Au loin, elle voyait le lâche commandant cette armée se relever précipitamment, entouré de ses esclaves et gardes, et essayer de fuir. Un fin sourire orna ses lèvres, alors que ses soldats embusqués l’acculaient, le forçant à contempler la défaite de son contingent se déroulant dans la plaine.

Une lame siffla à son oreille, manquant lui arracher. D’un preste mouvement du poignet, elle para le second coup, qu’assénait le général apeuré. Avec un sourire malsain, elle trancha la main de l’homme, l’épée tintant contre le sol. Avec un hurlement de douleur, celui-ci s’agenouilla à terre, demandant la grâce. Déjà, la légion rivale était défaite. Elle mit pied à terre, tendant ses rênes à un de ses combattants.

– Demanderais-tu de la pitié, faible ? Oserais-tu implorer ma clémence ? (Sa voix, glaciale, tremblait d’une rage mal contenue, et une lueur meurtrière illumina de nouveau ses yeux alors qu’il hochait la tête, sanglotant.) As-tu eu une seule once de pitié pour les gens que tu as fait tuer ? Pour ces gens de mon peuple ? De notre peuple ? Pour ces femmes, ces enfants ? Ces vieillards et ces malades, dont rageusement, tu as ordonné le meurtre, pensant me faire peur ? Sache une chose, Enaël : jamais je ne pardonne.

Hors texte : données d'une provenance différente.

(** X6: a text in which no [url] is followed, after optional whitespace,
    by [=] or by the end of the text yields no value. *)
Theorem extractUrls_no_key (configContent : jsstring) :
  has_key configContent = false ->
  extractUrlsRun configContent = Done [].
Proof.
  intros H. rewrite Extractor.extractUrlsRun_done, Extractor.extractUrls_unfold.
  pose proof (ExtractorLines.exec_no_key_line configContent [] H I) as Hexec.
  rewrite app_nil_r in Hexec. now rewrite Hexec.
Qed.

Lemma extractUrls_no_key_witness :
  extractUrlsRun (js ("[remote]" ++ LF ++ "  fetch = +refs" ++ LF ++ "  urls: none")%string)
  = Done [].
Proof. apply extractUrls_no_key. reflexivity. Defined.

(** X7: whatever the text, every returned value is trimmed (trimming it
    again changes nothing) and holds no line terminator. *)
Theorem extractUrls_values_clean (configContent : jsstring) :
  Forall (fun v => trim v = v /\ forallb anyChar v = true)
    (extractUrlsFromConfig configContent).
Proof.
  apply (ExtractorMore.extractUrls_clean_upto (length configContent)). lia.
Qed.

(** X8: the whitespace around the key and the [=] may hold line
    terminators: after [url], whitespace, [=] and whitespace of any kind,
    the value is what stands up to the end of its line, trimmed, and the
    search goes on after that line. *)
Theorem extractUrls_value_after_whitespace
  (ws1 ws2 ws3 : jsstring) (x : code_unit) (X tail : jsstring) :
  forallb isSpace ws1 = true -> forallb isSpace ws2 = true ->
  forallb isSpace ws3 = true ->
  isSpace x = false -> forallb anyChar (x :: X) = true ->
  line_end tail ->
  extractUrlsFromConfig
    (ws1 ++ js "url" ++ ws2 ++ equals_sign :: ws3 ++ (x :: X) ++ tail)
  = trimEnd (x :: X) :: extractUrlsFromConfig (match tail with [] => [] | _ :: T => T end).
Proof.
  intros H1 H2 H3 Hx HX Hend.
  rewrite Extractor.extractUrls_unfold.
  rewrite ExtractorLines.exec_skip_spaces by exact H1.
  pose proof (ExtractorLines.matcher_url_line ws2 ws3 x X tail H2 H3 Hx HX Hend) as Hm.
  change (js "url") with [117%N; 114%N; 108%N] in *.
  cbn [app] in *. cbn [exec]. fold k0. rewrite Hm.
  f_equal.
  - unfold trim, trimStart. simpl. now rewrite Hx.
  - apply Extractor.extractUrls_exec_ext.
    rewrite (ExtractorLines.exec_line_end tail Hend). now destruct tail.
Qed.

Lemma extractUrls_value_after_whitespace_witness :
  extractUrlsFromConfig (js ("url =" ++ LF ++ "  next line  " ++ LF ++ "url=b")%string)
  = [js "next line"; js "b"].
Proof.
  apply (extractUrls_value_after_whitespace
           [] (js " ") (js (LF ++ "  ")%string) 110%N (js "ext line  ")
           (js (LF ++ "url=b")%string));
    reflexivity.
Defined.

(** X9: a key whose [=] is followed by whitespace only, up to the end of
    the text, yields the empty string when that whitespace holds a code
    unit other than a line terminator, and nothing otherwise. *)
Theorem extractUrls_blank_value (ws1 ws2 ws3 : jsstring) :
  forallb isSpace ws1 = true -> forallb isSpace ws2 = true ->
  forallb isSpace ws3 = true ->
  extractUrlsFromConfig (ws1 ++ js "url" ++ ws2 ++ equals_sign :: ws3)
  = if existsb anyChar ws3 then [[]] else [].
Proof.
  intros H1 H2 H3.
  rewrite Extractor.extractUrls_unfold.
  rewrite ExtractorLines.exec_skip_spaces by exact H1.
  assert (Hm : matcher urlPattern (js "url" ++ ws2 ++ equals_sign :: ws3) None k0
               = matcher afterEq ws3 None k0).
  { rewrite Regex.matcher_urlPattern, Regex.stripPrefix_app.
    unfold afterKey. rewrite ExtractorLines.matcher_Seq.
    destruct (matcher afterEq ws3 None k0) as [m|] eqn:E.
    - apply Extractor.matcher_Star_greedy; [exact H2 | reflexivity |].
      now rewrite Regex.matcher_Char_Seq, N.eqb_refl.
    - apply Extractor.matcher_Star_fail; [exact H2 | reflexivity |].
      intros pre suf Hsplit. destruct suf as [|w suf]; simpl app.
      + now rewrite Regex.matcher_Char_Seq, N.eqb_refl.
      + rewrite Regex.matcher_Char_Seq.
        replace (N.eqb w equals_sign) with false; [reflexivity|].
        symmetry. apply ExtractorLines.isSpace_not; [reflexivity|].
        rewrite Hsplit, forallb_app in H2. apply andb_true_iff in H2 as [_ Hsuf].
        simpl in Hsuf. now apply andb_true_iff in Hsuf as [Hw _]. }
  pose proof (ExtractorMore.matcher_blank ws3 H3) as Hblank.
  change (js "url") with [117%N; 114%N; 108%N] in *.
  cbn [app] in *. rewrite ExtractorMore.exec_cons, Hm.
  destruct (existsb anyChar ws3).
  - destruct Hblank as (c & rest & -> & Hc & Hrest).
    f_equal.
    + unfold trim, trimStart, trimEnd. simpl. now rewrite Hc.
    + rewrite Extractor.extractUrls_unfold.
      now rewrite (ExtractorMore.exec_no_u rest (ExtractorMore.isSpace_no_u rest Hrest)).
  - rewrite Hblank.
    match goal with
    | |- context [exec urlPattern ?t] => assert (Hnone : exec urlPattern t = None)
    end.
    { apply ExtractorMore.exec_no_u. apply forallb_forall. intros c Hc.
      apply negb_true_iff.
      destruct Hc as [<- | [<- | Hc]]; try reflexivity.
      rewrite forallb_forall in H2, H3.
      apply in_app_or in Hc as [Hc | [<- | Hc]]; try reflexivity;
        (apply ExtractorLines.isSpace_not; [reflexivity | auto]). }
    now rewrite Hnone.
Qed.

Lemma extractUrls_blank_value_witness :
  extractUrlsFromConfig (js ("  url =  " ++ LF)%string) = [[]] /\
  extractUrlsFromConfig (js ("url=" ++ LF)%string) = [].
Proof.
  split.
  - apply (extractUrls_blank_value (js "  ") (js " ") (js ("  " ++ LF)%string));
      reflexivity.
  - apply (extractUrls_blank_value [] [] (js LF)); reflexivity.
Defined.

L’homme pleurait, gémissant de douleur et de peur. Les deux armées observait cette reine, qui était la leur. Félon et fidèle l’observait, grande juge, fière, droite et intransigeante.

– Apprends que je suis une Reine des Anciens Temps. Le pardon n’est pas dans ma nature. L’oubli non plus. Chaque homme, chaque femme, chaque enfant dont tu as provoqué la mort t’accompagneront dans ton dernier voyage. Deviens l’esclave de ces générations, des ces gens. Tu ne connaîtras pas le repos éternel, mais la quête d’un pardon impossible. Tu seras la victime de tes victimes, errant dans l’immensité des déserts de Neël’Dyn. Tu seras dévoré par les Âmes en peine des Terres Malheureuses. Telle est ta malédiction, tel est ton destin.

Elle leva son épée, avant de brutalement l’abaisser. Le sang gicla, éclaboussant son armure. Enaël s’effondra, le cou à demi tranché, la nuque brisée par la violence de l’impact. La terre semblait se délecter de ce sang, comme s’il était une vengeance sacrificielle.

Majestueusement, elle se retourna, saisissant la bride de son destrier, et remontant en selle. Elle fit quelques pas, la foule la fixant, tantôt apeurée par celle ayant tué leur maître, tantôt émerveillée par cette femme issue des Âges Sombres des Anciens Temps et ayant vengé son peuple. Ses dernières paroles de cette bataille, avant qu’elle ne guide ses hommes, volèrent dans le vent, emportées vers le domaine des Dieux.

— Il n’était qu’un sacrifice à la gloire de notre nation.